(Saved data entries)
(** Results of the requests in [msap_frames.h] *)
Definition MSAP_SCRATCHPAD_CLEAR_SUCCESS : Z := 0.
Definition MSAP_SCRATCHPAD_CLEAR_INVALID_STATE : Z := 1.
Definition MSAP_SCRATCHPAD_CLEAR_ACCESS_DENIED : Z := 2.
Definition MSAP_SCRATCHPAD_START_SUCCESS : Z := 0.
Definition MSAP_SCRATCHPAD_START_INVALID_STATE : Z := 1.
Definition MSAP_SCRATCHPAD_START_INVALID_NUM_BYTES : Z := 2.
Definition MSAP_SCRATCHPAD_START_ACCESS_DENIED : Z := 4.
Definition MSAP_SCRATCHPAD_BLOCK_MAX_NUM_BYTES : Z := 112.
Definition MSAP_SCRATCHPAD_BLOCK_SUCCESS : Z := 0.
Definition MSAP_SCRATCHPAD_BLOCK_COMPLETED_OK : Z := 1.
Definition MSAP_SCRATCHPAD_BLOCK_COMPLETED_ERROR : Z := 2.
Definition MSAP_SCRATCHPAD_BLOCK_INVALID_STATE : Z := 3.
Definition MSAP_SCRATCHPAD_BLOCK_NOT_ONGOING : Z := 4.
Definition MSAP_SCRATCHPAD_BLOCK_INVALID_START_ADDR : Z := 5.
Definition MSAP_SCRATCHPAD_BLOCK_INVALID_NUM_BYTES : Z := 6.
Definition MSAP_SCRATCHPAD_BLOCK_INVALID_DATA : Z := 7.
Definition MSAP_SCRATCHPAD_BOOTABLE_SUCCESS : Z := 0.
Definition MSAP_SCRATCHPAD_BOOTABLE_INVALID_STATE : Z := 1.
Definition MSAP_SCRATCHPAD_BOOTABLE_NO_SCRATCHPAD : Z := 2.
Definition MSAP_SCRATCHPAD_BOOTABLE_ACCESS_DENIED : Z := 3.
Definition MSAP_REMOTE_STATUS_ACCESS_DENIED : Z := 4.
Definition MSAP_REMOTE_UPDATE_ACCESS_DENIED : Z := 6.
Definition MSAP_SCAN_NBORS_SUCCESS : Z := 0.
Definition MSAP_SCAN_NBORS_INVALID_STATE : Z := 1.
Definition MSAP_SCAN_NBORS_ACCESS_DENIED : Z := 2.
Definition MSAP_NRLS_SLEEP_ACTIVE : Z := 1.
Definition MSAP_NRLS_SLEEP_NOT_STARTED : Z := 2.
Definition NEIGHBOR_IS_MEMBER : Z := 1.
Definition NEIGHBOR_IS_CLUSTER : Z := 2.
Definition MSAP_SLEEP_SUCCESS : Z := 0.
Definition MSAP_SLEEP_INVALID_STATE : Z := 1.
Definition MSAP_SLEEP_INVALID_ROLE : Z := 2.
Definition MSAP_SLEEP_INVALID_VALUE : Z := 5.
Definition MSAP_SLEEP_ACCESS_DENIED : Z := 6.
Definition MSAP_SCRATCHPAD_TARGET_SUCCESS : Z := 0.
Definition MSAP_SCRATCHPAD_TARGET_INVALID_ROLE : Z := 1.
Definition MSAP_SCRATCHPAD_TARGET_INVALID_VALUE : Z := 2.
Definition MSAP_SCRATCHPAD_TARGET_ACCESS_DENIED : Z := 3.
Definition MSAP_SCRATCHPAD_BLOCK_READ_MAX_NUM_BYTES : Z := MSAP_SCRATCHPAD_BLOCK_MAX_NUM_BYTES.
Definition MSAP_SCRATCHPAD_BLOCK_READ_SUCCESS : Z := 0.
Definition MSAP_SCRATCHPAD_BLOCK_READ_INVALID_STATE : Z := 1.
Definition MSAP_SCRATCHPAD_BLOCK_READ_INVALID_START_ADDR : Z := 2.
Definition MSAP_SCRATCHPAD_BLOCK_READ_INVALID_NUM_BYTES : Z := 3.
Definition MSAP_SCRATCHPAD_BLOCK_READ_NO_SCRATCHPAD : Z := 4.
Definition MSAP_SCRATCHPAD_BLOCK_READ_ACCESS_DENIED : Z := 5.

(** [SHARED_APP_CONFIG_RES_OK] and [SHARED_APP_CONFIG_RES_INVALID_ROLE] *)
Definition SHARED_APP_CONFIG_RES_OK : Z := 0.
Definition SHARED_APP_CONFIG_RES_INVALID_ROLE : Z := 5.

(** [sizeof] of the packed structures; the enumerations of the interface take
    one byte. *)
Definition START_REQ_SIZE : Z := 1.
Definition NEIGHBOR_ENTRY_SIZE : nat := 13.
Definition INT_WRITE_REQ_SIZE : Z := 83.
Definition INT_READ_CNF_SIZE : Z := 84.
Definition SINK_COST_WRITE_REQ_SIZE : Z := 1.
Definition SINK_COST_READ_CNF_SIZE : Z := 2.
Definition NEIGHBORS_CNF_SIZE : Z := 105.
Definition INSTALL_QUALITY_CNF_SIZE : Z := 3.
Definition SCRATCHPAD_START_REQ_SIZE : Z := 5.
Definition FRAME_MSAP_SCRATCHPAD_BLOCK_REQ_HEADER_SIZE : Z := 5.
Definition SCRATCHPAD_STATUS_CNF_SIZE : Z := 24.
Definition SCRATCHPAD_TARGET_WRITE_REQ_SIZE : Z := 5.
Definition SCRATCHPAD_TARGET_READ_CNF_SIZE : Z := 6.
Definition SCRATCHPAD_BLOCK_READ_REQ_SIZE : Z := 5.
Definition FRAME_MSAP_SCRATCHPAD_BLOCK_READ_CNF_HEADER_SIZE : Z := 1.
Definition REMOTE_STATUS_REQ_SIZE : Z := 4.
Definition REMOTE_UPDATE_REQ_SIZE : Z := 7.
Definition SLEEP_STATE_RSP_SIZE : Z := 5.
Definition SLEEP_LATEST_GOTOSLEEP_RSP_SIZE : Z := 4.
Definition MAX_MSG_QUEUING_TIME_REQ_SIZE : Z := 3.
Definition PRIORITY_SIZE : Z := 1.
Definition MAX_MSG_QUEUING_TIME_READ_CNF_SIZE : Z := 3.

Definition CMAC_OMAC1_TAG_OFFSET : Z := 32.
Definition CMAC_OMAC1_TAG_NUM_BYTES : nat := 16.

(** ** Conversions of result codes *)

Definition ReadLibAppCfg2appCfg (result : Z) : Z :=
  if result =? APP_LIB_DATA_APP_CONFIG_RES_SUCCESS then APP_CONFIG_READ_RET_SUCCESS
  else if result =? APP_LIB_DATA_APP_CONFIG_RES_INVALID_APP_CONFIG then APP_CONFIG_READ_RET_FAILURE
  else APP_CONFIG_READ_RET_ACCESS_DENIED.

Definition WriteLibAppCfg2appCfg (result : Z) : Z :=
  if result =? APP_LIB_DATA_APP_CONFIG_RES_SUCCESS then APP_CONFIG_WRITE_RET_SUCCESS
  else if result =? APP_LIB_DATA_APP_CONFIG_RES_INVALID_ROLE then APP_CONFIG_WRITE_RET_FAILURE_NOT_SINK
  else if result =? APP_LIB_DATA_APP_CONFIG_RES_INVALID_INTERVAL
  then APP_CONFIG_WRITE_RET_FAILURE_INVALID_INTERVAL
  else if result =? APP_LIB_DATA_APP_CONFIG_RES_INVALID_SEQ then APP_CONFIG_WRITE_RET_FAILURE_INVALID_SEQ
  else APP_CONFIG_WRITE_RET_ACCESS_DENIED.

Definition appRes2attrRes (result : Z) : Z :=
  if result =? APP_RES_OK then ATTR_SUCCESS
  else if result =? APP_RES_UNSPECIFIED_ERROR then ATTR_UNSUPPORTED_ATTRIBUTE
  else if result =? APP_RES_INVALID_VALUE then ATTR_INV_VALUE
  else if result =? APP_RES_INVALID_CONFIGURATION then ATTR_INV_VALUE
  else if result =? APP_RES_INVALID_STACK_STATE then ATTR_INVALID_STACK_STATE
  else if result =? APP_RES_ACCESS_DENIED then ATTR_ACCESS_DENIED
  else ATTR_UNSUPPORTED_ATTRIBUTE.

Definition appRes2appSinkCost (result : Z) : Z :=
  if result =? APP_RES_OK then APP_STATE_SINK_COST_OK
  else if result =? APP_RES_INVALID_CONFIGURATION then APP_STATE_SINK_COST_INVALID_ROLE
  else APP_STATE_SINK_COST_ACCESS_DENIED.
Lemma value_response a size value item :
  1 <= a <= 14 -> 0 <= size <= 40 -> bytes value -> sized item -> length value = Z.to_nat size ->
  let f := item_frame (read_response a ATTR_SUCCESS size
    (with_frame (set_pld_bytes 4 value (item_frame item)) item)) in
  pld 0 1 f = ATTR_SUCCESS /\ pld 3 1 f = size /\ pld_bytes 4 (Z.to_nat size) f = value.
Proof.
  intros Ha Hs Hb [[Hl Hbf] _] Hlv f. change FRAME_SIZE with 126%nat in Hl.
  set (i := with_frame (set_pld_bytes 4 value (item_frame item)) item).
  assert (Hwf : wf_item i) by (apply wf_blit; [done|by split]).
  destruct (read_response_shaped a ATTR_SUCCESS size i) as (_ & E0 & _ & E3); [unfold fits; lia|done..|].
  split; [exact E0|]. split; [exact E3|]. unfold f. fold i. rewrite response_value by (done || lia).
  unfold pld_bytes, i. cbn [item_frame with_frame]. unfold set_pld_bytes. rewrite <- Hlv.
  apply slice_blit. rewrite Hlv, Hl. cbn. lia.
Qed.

■ PROBLEM TO SOLVE ■
Look above for the line with "Definition MSAP_SCRATCHPAD_BLOCK_READ_MAX_NUM_BYTES : Z" and the line with "Definition MSAP_SCRATCHPAD_BLOCK_READ_ACCESS_DENIED : Z"; transcribe both and all lines in between, exactly, and nothing else.

■ WORKED SOLUTION ■
Definition MSAP_SCRATCHPAD_BLOCK_READ_MAX_NUM_BYTES : Z := MSAP_SCRATCHPAD_BLOCK_MAX_NUM_BYTES.
Definition MSAP_SCRATCHPAD_BLOCK_READ_SUCCESS : Z := 0.
Definition MSAP_SCRATCHPAD_BLOCK_READ_INVALID_STATE : Z := 1.
Definition MSAP_SCRATCHPAD_BLOCK_READ_INVALID_START_ADDR : Z := 2.
Definition MSAP_SCRATCHPAD_BLOCK_READ_INVALID_NUM_BYTES : Z := 3.
Definition MSAP_SCRATCHPAD_BLOCK_READ_NO_SCRATCHPAD : Z := 4.
Definition MSAP_SCRATCHPAD_BLOCK_READ_ACCESS_DENIED : Z := 5.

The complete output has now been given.